Padur is famous for astrologers and there is a community of people who are professional astrologers. The astrologers are called Panickers and use Padur Panicker (Kalarikkal) in their names.

Irrespective of the religion, caste or colour, the people of Padur are very conservative and are closely knit together through traditions, culture, and relations. They believe that they are always looked after by Sree Panickanar, no matter which religion they belong to.

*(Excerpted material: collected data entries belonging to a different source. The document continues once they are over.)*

Lemma descendants_of_pid_loop_exact fuel children stack (result : gset Z) :
  (length stack + unvisited_children children result < fuel)%nat ->
  (forall p q, p ∈ result -> child_of children p q -> q ∈ result \/ q ∈ stack) ->
  exists s, descendants_of_pid_loop fuel children stack result = Some s /\
    forall x, x ∈ s <-> x ∈ result \/ exists y, y ∈ stack /\ rtc (child_of children) y x.
Proof.
  revert stack result. induction fuel as [|fuel IH]; intros stack result Hfuel Hclosed; [lia|].
  destruct stack as [|pid stack]; cbn [descendants_of_pid_loop]; cbn [length] in Hfuel.
  { exists result. split; [done|]. set_solver. }
  destruct (decide (pid ∈ result)) as [Hin|Hout].
  - destruct (IH stack result) as (s & -> & Hs); [lia|set_solver|].
    exists s. split; [done|]. intros x. rewrite Hs. split; [set_solver|].
    intros [?|(y & Hy & Hyx)]; [by left|]. apply elem_of_cons in Hy as [->|Hy]; [|by eauto].
    apply (frontier_reach _ result (fun y => y ∈ stack) pid); [|done|done]. set_solver.
  - rewrite (unvisited_children_visit _ _ pid) in Hfuel by done.
    destruct (IH (children_of children pid ++ stack) ({[ pid ]} ∪ result)) as (s & -> & Hs).
    { rewrite length_app. lia. }
    { intros p q Hp Hq. apply elem_of_union in Hp as [Hp|Hp].
      - apply elem_of_singleton in Hp as ->. right. apply elem_of_app. by left.
      - destruct (Hclosed p q Hp Hq) as [?|?]; set_solver. }
    exists s. split; [done|]. intros x. rewrite Hs. split.
    + intros [Hx|(y & Hy & Hyx)].
      * apply elem_of_union in Hx as [Hx|Hx]; [|by left]. apply elem_of_singleton in Hx as ->.
        right. exists pid. split; [by left|done].
      * right. apply elem_of_app in Hy as [Hy|Hy]; [|exists y; split; [by right|done]].
        exists pid. split; [by left|]. by eapply rtc_l.
    + intros [Hx|(y & Hy & Hyx)]; [set_solver|]. apply elem_of_cons in Hy as [->|Hy].
      * inversion Hyx as [|? q ? Hq Hqx]; simplify_eq; [set_solver|].
        right. exists q. split; [apply elem_of_app; by left|done].
      * right. exists y. split; [apply elem_of_app; by right|done].
Qed.

Lemma descendants_of_pid_exact snapshot root :
  exists s, descendants_of_pid snapshot root = Some s /\
    forall x, x ∈ s <-> rtc (child_of (fs_children_by_parent snapshot)) root x.
Proof.
  destruct (descendants_of_pid_loop_exact
              (S (S (unvisited_children (fs_children_by_parent snapshot) ∅)))
              (fs_children_by_parent snapshot) [root] ∅) as (s & Hs & Hx); [cbn; lia|set_solver|].
  exists s. split; [done|]. intros x. rewrite Hx. split; [|intros Hr; right; exists root; set_solver].
  intros [?|(y & Hy%list_elem_of_singleton & Hyx)]; [set_solver|by subst].
Qed.

Lemma elem_of_rev {A} (l : list A) x : x ∈ rev l <-> x ∈ l.
Proof. by rewrite !list_elem_of_In, <- in_rev. Qed.

(** The steps of [descendants_of_process]: to a child the snapshot holds. *)
Definition live_child_of (snapshot : FocusSnapshot) (p q : Z) : Prop :=
  child_of (fs_children_by_parent snapshot) p q /\ is_Some (fs_processes snapshot !! q).

Lemma descendants_of_process_loop_exact fuel snapshot stack (result : gset Z) :
  (length stack + unvisited_children (fs_children_by_parent snapshot) result < fuel)%nat ->
  (forall p q, p ∈ result -> live_child_of snapshot p q -> q ∈ result \/ q ∈ stack) ->
  exists s, descendants_of_process_loop fuel snapshot stack result = Some s /\
    forall x, x ∈ s <-> x ∈ result \/
      exists y, (y ∈ stack /\ is_Some (fs_processes snapshot !! y)) /\
        rtc (live_child_of snapshot) y x.
Proof.
  revert stack result. induction fuel as [|fuel IH]; intros stack result Hfuel Hclosed; [lia|].
  destruct stack as [|pid stack]; cbn [descendants_of_process_loop]; cbn [length] in Hfuel.
  { exists result. split; [done|]. set_solver. }
  case_bool_decide as Hlive.
  { destruct (IH stack result) as (s & -> & Hs); [lia| |].
    - intros p q Hp Hq. destruct (Hclosed p q Hp Hq) as [?|Hin]; [by left|].
      apply elem_of_cons in Hin as [->|?]; [|by right]. destruct Hq as [_ [? ?]]. congruence.
    - exists s. split; [done|]. intros x. rewrite Hs. split; [set_solver|].
      intros [?|(y & [Hy Hl] & Hyx)]; [by left|]. apply elem_of_cons in Hy as [->|Hy]; [|by eauto].
      destruct Hl. congruence. }
  assert (Hp : is_Some (fs_processes snapshot !! pid)) by by apply not_eq_None_Some.
  destruct (decide (pid ∈ result)) as [Hin|Hout].
  - destruct (IH stack result) as (s & -> & Hs); [lia|set_solver|].
    exists s. split; [done|]. intros x. rewrite Hs. split; [set_solver|].
    intros [?|(y & [Hy Hl] & Hyx)]; [by left|]. apply elem_of_cons in Hy as [->|Hy]; [|by eauto].
    apply (frontier_reach _ result (fun y => y ∈ stack /\ is_Some (fs_processes snapshot !! y)) pid);
      [|done|done].
    intros p q Hpr Hq. destruct (Hclosed p q Hpr Hq) as [?|Hin2]; [by left|].
    apply elem_of_cons in Hin2 as [->|?]; [by left|right; split; [done|apply Hq]].
  - rewrite (unvisited_children_visit _ _ pid) in Hfuel by done.
    destruct (IH (rev (children_of (fs_children_by_parent snapshot) pid) ++ stack)
                ({[ pid ]} ∪ result)) as (s & -> & Hs).
    { rewrite length_app, length_rev. lia. }
    { intros p q Hpr Hq. apply elem_of_union in Hpr as [Hpr|Hpr].
      - apply elem_of_singleton in Hpr as ->. right. apply elem_of_app. left.
        rewrite elem_of_rev. apply Hq.
      - destruct (Hclosed p q Hpr Hq) as [?|?]; set_solver. }
    exists s. split; [done|]. intros x. rewrite Hs. split.
    + intros [Hx|(y & [Hy Hl] & Hyx)].
      * apply elem_of_union in Hx as [Hx|Hx]; [|by left]. apply elem_of_singleton in Hx as ->.
        right. exists pid. split; [split; [by left|done]|done].
      * right. apply elem_of_app in Hy as [Hy|Hy]; [|exists y; split; [split; [by right|done]|done]].
        exists pid. split; [split; [by left|done]|]. eapply rtc_l; [|done]. split; [|done].
        unfold child_of. by rewrite <- elem_of_rev.
    + intros [Hx|(y & [Hy Hl] & Hyx)]; [set_solver|]. apply elem_of_cons in Hy as [->|Hy].
      * inversion Hyx as [|? q ? Hq Hqx]; simplify_eq; [set_solver|].
        right. exists q. split; [split; [apply elem_of_app; left|apply Hq]|done].
        rewrite elem_of_rev. apply Hq.
      * right. exists y. split; [split; [apply elem_of_app; by right|done]|done].
Qed.

Lemma btree_elements_elem (s : gset Z) x : x ∈ btree_elements s <-> x ∈ s.
Proof. unfold btree_elements. by rewrite merge_sort_Permutation, elem_of_elements. Qed.

Lemma btree_elements_NoDup (s : gset Z) : NoDup (btree_elements s).
Proof. unfold btree_elements. rewrite merge_sort_Permutation. apply NoDup_elements. Qed.

Lemma btree_elements_sorted (s : gset Z) : StronglySorted Z.le (btree_elements s).
Proof. apply StronglySorted_merge_sort; intros ??; lia. Qed.

Lemma descendants_of_process_exact snapshot root :
  exists l, descendants_of_process snapshot root = Some l /\
    forall x, x ∈ l <-> tc (live_child_of snapshot) root x.
Proof.
  unfold descendants_of_process.
  set (stack := rev (children_of (fs_children_by_parent snapshot) root)).
  destruct (descendants_of_process_loop_exact
              (S (length stack + unvisited_children (fs_children_by_parent snapshot) ∅))
              snapshot stack ∅) as (s & -> & Hx); [lia|set_solver|].
  exists (btree_elements s). split; [done|]. intros x. rewrite btree_elements_elem, Hx.
  assert (Hst : forall y, y ∈ stack <-> child_of (fs_children_by_parent snapshot) root y).
  { intros y. unfold stack, child_of. by rewrite elem_of_rev. }
  split.
  - intros [?|(y & [Hy Hl] & Hyx)]; [set_solver|]. eapply tc_rtc_r; [|done]. apply tc_once.
    split; [by apply Hst|done].
  - intros Htc. right. inversion Htc as [? ? Hone|? y ? Hy Hyx%tc_rtc]; simplify_eq.
    + exists x. split; [|done]. split; [apply Hst, Hone|apply Hone].
    + exists y. split; [split; [apply Hst, Hy|apply Hy]|done].
Qed.

(** Breadth first: the result grows with the queue. *)
Lemma enqueue_children_spec children (result : gset Z) queue result' queue' :
  enqueue_children children result queue = (result', queue') ->
  exists new, queue' = queue ++ new /\ result' = result ∪ list_to_set new /\
    (forall x, x ∈ new -> x ∈ children /\ x ∉ result) /\
    (forall x, x ∈ children -> x ∈ result') /\ NoDup new.
Proof.
  revert result queue. induction children as [|c children IH]; cbn; intros result queue Heq.
  { simplify_eq. exists []. rewrite app_nil_r. split_and!; [done|set_solver|set_solver|set_solver|constructor]. }
  destruct (decide (c ∈ result)) as [Hin|Hout].
  - destruct (IH _ _ Heq) as (new & -> & -> & Hn & Hc & Hnd). exists new. set_solver.
  - destruct (IH _ _ Heq) as (new & -> & -> & Hn & Hc & Hnd).
    exists (c :: new). rewrite <- app_assoc. split_and!; [done|set_solver| |set_solver|].
    + intros x Hx. apply elem_of_cons in Hx as [->|Hx]; [set_solver|].
      destruct (Hn x Hx). set_solver.
    + constructor; [|done]. intros Hc'. destruct (Hn c Hc'). set_solver.
Qed.

Lemma child_in_all children p q : child_of children p q -> q ∈ all_children children.
Proof.
  unfold child_of, children_of, all_children. destruct (children !! p) as [cs|] eqn:Hp; cbn; [|set_solver].
  intros Hq. apply elem_of_list_to_set, list_elem_of_join. exists cs. split; [done|].
  apply list_elem_of_fmap. exists (p, cs). split; [done|]. by apply elem_of_map_to_list.
Qed.

(** As [frontier_reach], when the frontier holds the pids still to be expanded. *)
Lemma queue_reach (R : Z -> Z -> Prop) (result : gset Z) (queue : list Z) p x :
  (forall p q, p ∈ result -> R p q -> q ∈ result \/ p ∈ queue) ->
  p ∈ result -> rtc R p x -> x ∈ result \/ exists y, y ∈ queue /\ rtc R y x.
Proof.
  intros Hclosed Hp Hr. revert Hp. induction Hr as [p|p q x Hpq Hqx IH]; intros Hp; [by left|].
  destruct (Hclosed _ _ Hp Hpq) as [Hq|Hq]; [by apply IH|]. right. exists p. split; [done|by eapply rtc_l].
Qed.

Lemma enqueued_measure children (result : gset Z) parent new :
  (forall x, x ∈ new -> x ∈ children_of children parent /\ x ∉ result) -> NoDup new ->
  (length new + size (all_children children ∖ (result ∪ list_to_set new)))%nat
    = size (all_children children ∖ result).
Proof.
  intros Hnew Hnd. assert (Hsub : list_to_set new ⊆ all_children children ∖ result).
  { intros x Hx%elem_of_list_to_set. destruct (Hnew x Hx) as [Hc Hr].
    apply elem_of_difference. split; [by eapply child_in_all|done]. }
  replace (all_children children ∖ (result ∪ list_to_set new))
    with ((all_children children ∖ result) ∖ list_to_set new) by set_solver.
  pose proof (subseteq_size _ _ Hsub) as Hle. rewrite size_difference by done.
  rewrite size_list_to_set in * by done. lia.
Qed.

Lemma descendants_of_loop_exact fuel children queue (result : gset Z) :
  (length queue + size (all_children children ∖ result) < fuel)%nat ->
  (forall p, p ∈ queue -> p ∈ result) ->
  (forall p q, p ∈ result -> child_of children p q -> q ∈ result \/ p ∈ queue) ->
  exists s, descendants_of_loop fuel children queue result = Some s /\
    forall x, x ∈ s <-> x ∈ result \/ exists y, y ∈ queue /\ rtc (child_of children) y x.
Proof.
  revert queue result. induction fuel as [|fuel IH]; intros queue result Hfuel Hin Hclosed; [lia|].
  destruct queue as [|parent queue]; cbn [descendants_of_loop]; cbn [length] in Hfuel.
  { exists result. split; [done|]. set_solver. }
  destruct (enqueue_children _ result queue) as [result' queue'] eqn:Henq.
  destruct (enqueue_children_spec _ _ _ _ _ Henq) as (new & -> & -> & Hnew & Hall & Hnd).
  assert (Hclosed' : forall p q, p ∈ result ∪ list_to_set new -> child_of children p q ->
    q ∈ result ∪ list_to_set new \/ p ∈ queue ++ new).
  { intros p q Hp Hq. apply elem_of_union in Hp as [Hp|Hp%elem_of_list_to_set].
    - destruct (Hclosed p q Hp Hq) as [?|Hpq]; [set_solver|].
      apply elem_of_cons in Hpq as [->|?]; [left; by apply Hall|set_solver].
    - right. apply elem_of_app. by right. }
  destruct (IH (queue ++ new) (result ∪ list_to_set new)) as (s & -> & Hs); [| |done|].
  - rewrite length_app. pose proof (enqueued_measure _ _ _ _ Hnew Hnd). lia.
  - intros p [Hp|Hp]%elem_of_app; [|set_solver]. apply elem_of_union_l, Hin. by right.
  - exists s. split; [done|]. intros x. rewrite Hs. split.
    + intros [Hx|(y & Hy & Hyx)].
      * apply elem_of_union in Hx as [?|Hx%elem_of_list_to_set]; [by left|].
        right. exists parent. split; [by left|]. apply rtc_once. by apply Hnew.
      * right. apply elem_of_app in Hy as [Hy|Hy]; [exists y; split; [by right|done]|].
        exists parent. split; [by left|]. eapply rtc_l; [by apply Hnew|done].
    + intros [Hx|(y & Hy & Hyx)]; [set_solver|]. apply elem_of_cons in Hy as [->|Hy];
        [|right; exists y; split; [apply elem_of_app; by left|done]].
      apply (queue_reach _ _ _ parent); [done| |done]. apply elem_of_union_l, Hin. by left.
Qed.
(** The decisions of polls that all have such a winner, two polls being required:
    it becomes the focus in every second poll and loses it in the next one. *)
Lemma low_winner_flaps history s :
  Forall low_winner (s :: history) ->
  let d := (decide_from_snapshot (polled (FocusResolver_new policy) history) s).2 in
  if Nat.even (length history)
  then match history with [] => d = FdNoTarget | _ => exists old, d = FdClear (Some old) /\ W (rf_group old) end
  else exists new, d = FdSwitch None new /\ W (rf_group new).
Proof.
  intros [Hs Hall]%Forall_cons. destruct (low_winners_flapping history Hall) as [Hpol Hst].
  destruct (low_winner_poll _ s Hpol Hs) as [Heven Hodd]. cbv zeta.
  destruct (Nat.even (length history)).
  - destruct Hst as [Hp Hst]. destruct (Heven Hp) as (r' & p & -> & _). cbn.
    destruct history; [by rewrite Hst|]. destruct Hst as (c & -> & HW). by exists c.
  - destruct Hst as (Hc & p & Hp & Hn & HW).
    destruct (Hodd p Hc Hp Hn HW) as (r' & new & -> & ? & ? & ? & ?). by exists new.
Qed.

End LowWinner.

The main occupation of the people of Padur is agriculture — either as agriculturalist or as laborer. A few are working in government services. A countable number of people work in other states of India and abroad, in either public or private sectors. A few entrepreneurs also live here. There is a Mini Industrial Estate in Padur, where small scale industries such as plastic products, power looms, soap and brick manufacturing units are running, thus providing job opportunities to people in Padur and neighboring villages.

Educational institutions 

The village has a lower primary school which is located 0.5 km from Padur center.

Transportation 

Padur, being in the midway between Alathur and Pazhayannur state road, is well connected through road to different places in the region such as Palakkad, Alathur, Thrissur, Nemmara, and many more. Direct buses are available from Palakkad Municipal Bus Stand, Alathur New Bus Stand and Thrissur Saktan Bus Stand. Apart from this connecting buses are also available from Palakkad Junction Railway Station and Palakkad Town Bus Stand. The nearest railway stations from Padur are Palghat Junction, and Thrissur Junction. The nearest airports are Coimbatore and Cochin. Bus services are available from 5 am till 8.30 pm.

Festivals 

Padur Vela celebrated in the month of February every year brings in a lot of crowds to the place. The excitement of vela starts one month before and people clean and paint their houses. People from the Padur village who stay in other places also come to attend this festival. This festival features lot of fireworks, elephant processions, and other cultural events.

Apart from Padur Vela, some more festivals are celebrated every year like the Karthika Vilakku in West Village and Manadalavilakku and Brahmotsavam in East Village. There are two Mariamman Temples in Padur where Mariamman Vilakku is celebrated every year.